Trig Problem

Hey guys, got a small problem and need some help

Homework Statement

Show that

$$\arctan{\left( \frac{x}{2} \right)} = \arccos{\left(\frac{2}{\sqrt{4+x^2}}\right)} \ \mbox{for x}\epsilon\mbox{R}$$

The attempt at a solution

Honestly Im pretty stumped from the very beginning....

The only thing I can currently think of to do is go...

$$\arctan{\frac{x}{2}} = \frac{\arcsin{\frac{x}{2}}}{\arccos{\frac{x}{2}}}$$

but Im not sure if that is even correct....

Even still, if that is valid, Im still pretty unsure what Im meant to do next..

Any hints to point me in the right direction would be much appreciated

I hope I did the Latex stuff right, its my first time using it..

Last edited:

symbolipoint
Homework Helper
Gold Member
Draw a right-triangle and label the sides until you can form a triangle which give s the relationship that you are looking for in your equation. This may give you another formulable relationship which permits you to solve the problem.

symbolipoint
Homework Helper
Gold Member
I misunderstood the meaning of the problem. You are probably looking for identity relationships to PROVE that your given relation is an identity. Of course, when you draw a right-triangle, you will be able to derive the relationship but you are trying to use a trail of identities to prove this. I wish I could offer better help.

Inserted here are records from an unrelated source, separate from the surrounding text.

(** C19. Dropping the last [n] turns never panics and leaves a prefix of the
    history that holds exactly the first [total - n] turn boundaries (none
    when [n] is larger); asking for no turns, or having none, changes nothing.
    Otherwise the prefix ends at the boundary of the first dropped turn, less
    the run of contextual updates just before it, never going before the first
    turn; the baseline is forgotten exactly when a mixed bundle was trimmed,
    and the token counts are kept. *)
Theorem drop_last_n_user_turns_spec (h : ContextManager (Data := Data)) (n : nat) :
  let ps := user_message_positions from_xml from_json (items h) in
  ∃ h' k, drop_last_n_user_turns from_xml from_json h n = Ok h'
    ∧ items h' = take k (items h) ∧ token_info h' = token_info h
    ∧ user_message_positions from_xml from_json (items h') = take (length ps - n) ps
    ∧ (n = 0 ∨ ps = [] → h' = h)
    ∧ (n ≠ 0 → ∀ first cut, ps !! 0 = Some first → ps !! (length ps - n) = Some cut →
        first ≤ k ≤ cut
        ∧ Forall (λ i, context_update i = true) (drop k (take cut (items h)))
        ∧ (k = first ∨ ∃ i, items h !! (k - 1) = Some i ∧ context_update i = false)
        ∧ reference_context_item h'
          = if existsb mixed_bundle (drop k (take cut (items h))) then None else reference_context_item h).
Proof. apply drop_last_n_user_turns_eq. Qed.
End rollback.

(** * Removing an item with its counterpart *)

Section removal.
Context {Data : Type}.
Abbreviation item := (@ResponseItem Data).
Implicit Types (i o x : item) (l : list item).

(** What a call and its output share. *)
Definition call_key i : option (nat * str) :=
  match i with
  | FunctionCall _ _ _ _ c | LocalShellCall _ (Some c) _ _ => Some (0, c)
  | CustomToolCall _ _ c _ _ => Some (1, c)
  | ToolSearchCall _ (Some c) _ _ _ => Some (2, c)
  | _ => None
  end.
Definition output_key o : option (nat * str) :=
  match o with
  | FunctionCallOutput c _ => Some (0, c)
  | CustomToolCallOutput c _ _ => Some (1, c)
  | ToolSearchOutput (Some c) _ _ _ => Some (2, c)
  | _ => None
  end.
(** No two calls, and no two outputs, share their key. *)
Definition distinct_ids l : Prop := NoDup (omap call_key l) ∧ NoDup (omap output_key l).

Lemma answers_key o i : answers o i = true ↔ ∃ k, output_key o = Some k ∧ call_key i = Some k.
Proof.
  destruct o as [| |? [?|] ? ?|? ? ? ? ?|? [?|] ? ? ?|? ?|? ? ? ? ?|? ? ?|[?|] ? ? ?| | | | |];
    try (split; [done|naive_solver]);
    destruct i as [| |? [?|] ? ?|? ? ? ? ?|? [?|] ? ? ?|? ?|? ? ? ? ?|? ? ?|[?|] ? ? ?| | | | |];
    try (split; [done|naive_solver]); simpl; rewrite bool_decide_eq_true; naive_solver.
Qed.


Lemma remove_first_matching_filter (p : item → bool) (key : item → option (nat * str)) k l :
  NoDup (omap key l) → (∀ i, p i = true → key i = Some k) →
  remove_first_matching p l = filter (λ i, p i = false) l.
Proof.
  intros Hd Hp. induction l as [|i l IH]; [done|]. cbn [remove_first_matching]. simpl in Hd.
  rewrite filter_cons. destruct (p i) eqn:E.
  - rewrite decide_False by done. rewrite (Hp i E) in Hd. apply NoDup_cons in Hd as [Hk _].
    symmetry. apply filter_true. intros j Hj. destruct (p j) eqn:Ej; [|done]. destruct Hk.
    apply list_elem_of_omap. eauto.
  - rewrite decide_True by done. f_equal. apply IH. destruct (key i); [by apply NoDup_cons in Hd as [_ ?]|done].
Qed.

Lemma remove_first_matching_or (p q : item → bool) (key : item → option (nat * str)) k l :
  NoDup (omap key l) → (∀ i, p i = true ∨ q i = true → key i = Some k) →
  (if existsb p l then remove_first_matching p l else remove_first_matching q l)
  = remove_first_matching (λ i, p i || q i) l.
Proof.
  intros Hd Hp. induction l as [|i l IH]; [done|]. cbn [existsb remove_first_matching]. simpl in Hd.
  destruct (p i) eqn:Ep; [done|]. simpl. destruct (q i) eqn:Eq.
  - rewrite (Hp i) in Hd by auto. apply NoDup_cons in Hd as [Hk _].
    rewrite existsb_false; [done|]. intros j Hj. destruct (p j) eqn:Ej; [|done]. destruct Hk.
    apply list_elem_of_omap. eauto.
  - rewrite <- IH by (destruct (key i); [by apply NoDup_cons in Hd as [_ ?]|done]). by destruct (existsb p l).
Qed.

Definition counterpart x i : bool := answers x i || answers i x.

(** Compares tests on items by cases on the kind of the item. *)
Ltac by_kind :=
  intros [| |? [?|] ? ?|? ? ? ? ?|? [?|] ? ? ?|? ?|? ? ? ? ?|? ? ?|[?|] ? ? ?| | | | |];
  unfold counterpart; simpl; rewrite ?orb_false_r; try done; rewrite ?bool_decide_eq_true;
  first [apply bool_decide_ext; naive_solver | naive_solver].

Lemma remove_corresponding_for_eq l x :
  distinct_ids l → remove_corresponding_for l x = filter (λ i, counterpart x i = false) l.
Proof.
  intros [Hc Ho].
  assert (by_key : ∀ (p : item → bool) (key : item → option (nat * str)) k, NoDup (omap key l) → (∀ i, p i = true → key i = Some k) →
    (∀ i, p i = counterpart x i) → remove_first_matching p l = filter (λ i, counterpart x i = false) l).
  { intros p key k Hd Hk E. rewrite (remove_first_matching_filter p key k) by done.
    apply list_filter_iff. intros i. by rewrite E. }
  assert (none : (∀ i, counterpart x i = false) → l = filter (λ i, counterpart x i = false) l).
  { intros E. symmetry. by apply filter_true. }
  destruct x as [| |? [c|] ? ?|? ? ? ? c|? [c|] ? ? ?|c ?|? ? c ? ?|c ? ?|[c|] ? ? ?| | | | |];
    cbn [remove_corresponding_for];
    try (apply none; intros [| |? [?|] ? ?|? ? ? ? ?|? [?|] ? ? ?|? ?|? ? ? ? ?|? ? ?|[?|] ? ? ?| | | | |]; done).
  - apply (by_key _ output_key (0, c)); [done|by_kind..].
  - apply (by_key _ output_key (0, c)); [done|by_kind..].
  - apply (by_key _ output_key (2, c)); [done|by_kind..].
  - rewrite (remove_first_matching_or _ _ call_key (0, c)); [|done|by_kind].
    apply (by_key _ call_key (0, c)); [done|by_kind..].
  - apply (by_key _ output_key (1, c)); [done|by_kind..].
  - apply (by_key _ call_key (1, c)); [done|by_kind..].
  - apply (by_key _ call_key (2, c)); [done|by_kind..].
Qed.

Lemma call_or_output i k k' : call_key i = Some k → output_key i = Some k' → False.
Proof. by destruct i as [| |? [?|] ? ?|? ? ? ? ?|? [?|] ? ? ?|? ?|? ? ? ? ?|? ? ?|[?|] ? ? ?| | | | |]. Qed.
Lemma distinct_cons_inv x l :
  distinct_ids (x :: l) →
  distinct_ids l ∧ (∀ i k, i ∈ l → call_key i = Some k → call_key x ≠ Some k)
  ∧ (∀ i k, i ∈ l → output_key i = Some k → output_key x ≠ Some k).
Proof.
  unfold distinct_ids. simpl. intros [Hc Ho].
  assert (inv : ∀ key : item → option (nat * str),
    NoDup (match key x with Some k => k :: omap key l | None => omap key l end) →
    NoDup (omap key l) ∧ ∀ i k, i ∈ l → key i = Some k → key x ≠ Some k).
  { intros key. destruct (key x) as [k|]; [|done]. intros [Hk Hd]%NoDup_cons. split; [done|].
    intros i k' Hi Hik [= ->]. apply Hk, list_elem_of_omap. eauto. }
  destruct (inv _ Hc), (inv _ Ho). done.
Qed.

Lemma paired_removed x l :
  distinct_ids (x :: l) → paired (x :: l) → paired (filter (λ i, counterpart x i = false) l).
Proof.
  intros (_ & Hc & Ho)%distinct_cons_inv HP j [Hj Hjl]%list_elem_of_filter.
  apply orb_false_iff in Hj as [Hxj Hjx]. destruct (HP j) as [Ha Horph]; [by right|].
  assert (keep : ∀ y, y ∈ l → (answers x y = true → False) → (answers y x = true → False) →
    y ∈ filter (λ i, counterpart x i = false) l).
  { intros y Hy H1 H2. apply list_elem_of_filter. split; [|done]. unfold counterpart.
    destruct (answers x y), (answers y x); naive_solver. }
  split.
  - intros Hs. specialize (Ha Hs). unfold answered in *. apply existsb_elem in Ha as (o & Ho' & Ha).
    apply existsb_elem. exists o. split; [|done]. apply elem_of_cons in Ho' as [->|Hol]; [congruence|].
    pose proof Ha as (k & Hk1 & Hk2)%answers_key. apply keep; [done| |].
    + intros (k' & _ & Hk')%answers_key. by eapply call_or_output.
    + intros (k' & Hk3 & Hk4)%answers_key. eapply Hc; [exact Hjl|exact Hk2|]. congruence.
  - unfold orphan in *. destruct (needs_call j); [|done]. simpl in *.
    rewrite negb_false_iff in *. change (existsb (answers j) (x :: l) = true) in Horph.
    apply existsb_elem in Horph as (c & Hc' & Hjc).
    apply existsb_elem. exists c. split; [|done]. apply elem_of_cons in Hc' as [->|Hcl]; [congruence|].
    pose proof Hjc as (k & Hk1 & Hk2)%answers_key. apply keep; [done| |].
    + intros (k' & Hk3 & Hk4)%answers_key. eapply Ho; [exact Hjl|exact Hk1|]. congruence.
    + intros (k' & Hk' & _)%answers_key. by eapply call_or_output.
Qed.
Lemma paired_perm l k : l ≡ₚ k → paired l → paired k.
Proof.
  intros E HP i Hi. rewrite <- E in Hi. destruct (HP i Hi) as [Ha Ho].
  assert (ex : ∀ p : item → bool, existsb p l = existsb p k).
  { intros p. apply eq_iff_eq_true. rewrite !existsb_elem. by setoid_rewrite E. }
  unfold answered, orphan in *. by rewrite <- !ex.
Qed.
Lemma distinct_perm l k : l ≡ₚ k → distinct_ids l → distinct_ids k.
Proof. unfold distinct_ids. intros E [H1 H2]. by rewrite <- E. Qed.

(** Taking the oldest or the newest item out of a history whose calls
    and outputs are paired and whose ids are distinct also takes out its call
    or output, and nothing else, and leaves the rest paired. *)
Theorem remove_item_keeps_pairs (h : ContextManager (Data := Data)) x l :
  distinct_ids (items h) → paired (items h) →
  (items h = x :: l →
     items (remove_first_item h) = filter (λ i, counterpart x i = false) l
     ∧ paired (items (remove_first_item h)))
  ∧ (items h = l ++ [x] →
     (remove_last_item h).2 = true
     ∧ items (remove_last_item h).1 = filter (λ i, counterpart x i = false) l
     ∧ paired (items (remove_last_item h).1)).
Proof.
  intros Hd HP. split; intros E.
  - unfold remove_first_item. rewrite E in *. simpl.
    rewrite remove_corresponding_for_eq by (by apply distinct_cons_inv in Hd as [? _]).
    split; [done|]. by apply paired_removed.
  - unfold remove_last_item. rewrite E, last_snoc in *. simpl.
    assert (P : l ++ [x] ≡ₚ x :: l) by (by rewrite Permutation_app_comm).
    apply (distinct_perm _ _ P) in Hd. apply (paired_perm _ _ P) in HP.
    rewrite length_app, Nat.add_sub, take_app_length.
    rewrite remove_corresponding_for_eq by (by apply distinct_cons_inv in Hd as [? _]).
    split_and!; [done..|]. by apply paired_removed.
Qed.
End removal.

The best that I could do right now is to draw a triangle; I label one of the non-right angles; the side opposite I give as "x"; the side between the referenced angle and the right-angle I give as length 2; pythagorean theorem gives the hypotenuse as (4 + x^2)^(1/2). Continued reference to this triangle gives the arcos expression which you wanted -------- I am not well with being able to prove as you wanted, but maybe you might be able to now?

VietDao29
Homework Helper

Are you sure you've copies the problem correctly?
What if $$x = -2$$?
$$\arctan \left( \frac{-2}{2} \right) = \arctan (-1) = -\frac{\pi}{4}$$
Whereas:
$$\arccos \left( \frac{2}{\sqrt{4 + (-2) ^ 2}} \right) = \arccos \left( \frac{1}{\sqrt{2}} \right) = \frac{\pi}{4}$$
So:
$$\arctan \left( \frac{-2}{2} \right) \neq \arccos \left( \frac{2}{\sqrt{4 + (-2) ^ 2}} \right)$$ (Q.E.D)

Yup, I definately copied the problem down correctly... weird huh :(

Either you are not working in principle values or the question is copied down incorrectly.
because $cos \frac{\pi}{4}= cos \frac{- \pi}{4}$

but the inverse doesnt hold as $cos^{-1} \mbox{has principle range as} [0,\pi]$

Show that $$\arctan{\left( \frac{x}{2} \right)} = \arccos{\left(\frac{2}{\sqrt{4+x^2}}\right)} \ \mbox{for x}\epsilon\mbox{R}$$

..is the question, character for character

VietDao29
Homework Helper
Well, then, the problem cannot be proven. Because, it's... you know, false.